#### Exercise description
From the data that follows, copy every line holding the string "congruence".

(Saved data entries)

►

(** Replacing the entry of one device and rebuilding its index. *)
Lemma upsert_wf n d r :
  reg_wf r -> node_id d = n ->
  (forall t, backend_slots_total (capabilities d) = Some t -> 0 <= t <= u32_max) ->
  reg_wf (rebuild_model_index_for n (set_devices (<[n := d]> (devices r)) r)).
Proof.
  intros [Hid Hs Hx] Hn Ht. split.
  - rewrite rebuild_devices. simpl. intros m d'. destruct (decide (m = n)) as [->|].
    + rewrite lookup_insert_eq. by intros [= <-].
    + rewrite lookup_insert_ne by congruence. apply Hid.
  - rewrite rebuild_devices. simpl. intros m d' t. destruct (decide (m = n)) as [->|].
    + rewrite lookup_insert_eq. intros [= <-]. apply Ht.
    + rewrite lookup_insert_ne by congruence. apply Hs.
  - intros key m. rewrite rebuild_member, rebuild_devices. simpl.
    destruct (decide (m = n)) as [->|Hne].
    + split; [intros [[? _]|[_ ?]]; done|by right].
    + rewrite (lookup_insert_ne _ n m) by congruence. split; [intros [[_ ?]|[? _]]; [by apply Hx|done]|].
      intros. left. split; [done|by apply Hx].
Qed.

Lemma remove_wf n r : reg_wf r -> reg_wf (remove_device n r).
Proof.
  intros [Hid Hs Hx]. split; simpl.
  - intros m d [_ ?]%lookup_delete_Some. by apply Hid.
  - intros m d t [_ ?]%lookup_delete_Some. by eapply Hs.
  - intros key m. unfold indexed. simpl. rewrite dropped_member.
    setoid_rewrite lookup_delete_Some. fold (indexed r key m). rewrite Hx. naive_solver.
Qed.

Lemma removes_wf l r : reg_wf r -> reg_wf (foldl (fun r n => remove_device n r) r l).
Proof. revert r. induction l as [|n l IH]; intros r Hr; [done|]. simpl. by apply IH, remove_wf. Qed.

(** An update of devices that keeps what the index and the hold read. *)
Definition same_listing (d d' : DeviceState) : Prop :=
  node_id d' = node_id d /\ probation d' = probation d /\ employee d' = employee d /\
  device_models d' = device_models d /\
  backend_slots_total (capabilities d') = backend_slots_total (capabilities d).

◄

#### Result
    + rewrite lookup_insert_ne by congruence. apply Hid.
    + rewrite lookup_insert_ne by congruence. apply Hs.
    + rewrite (lookup_insert_ne _ n m) by congruence. split; [intros [[_ ?]|[? _]]; [by apply Hx|done]|].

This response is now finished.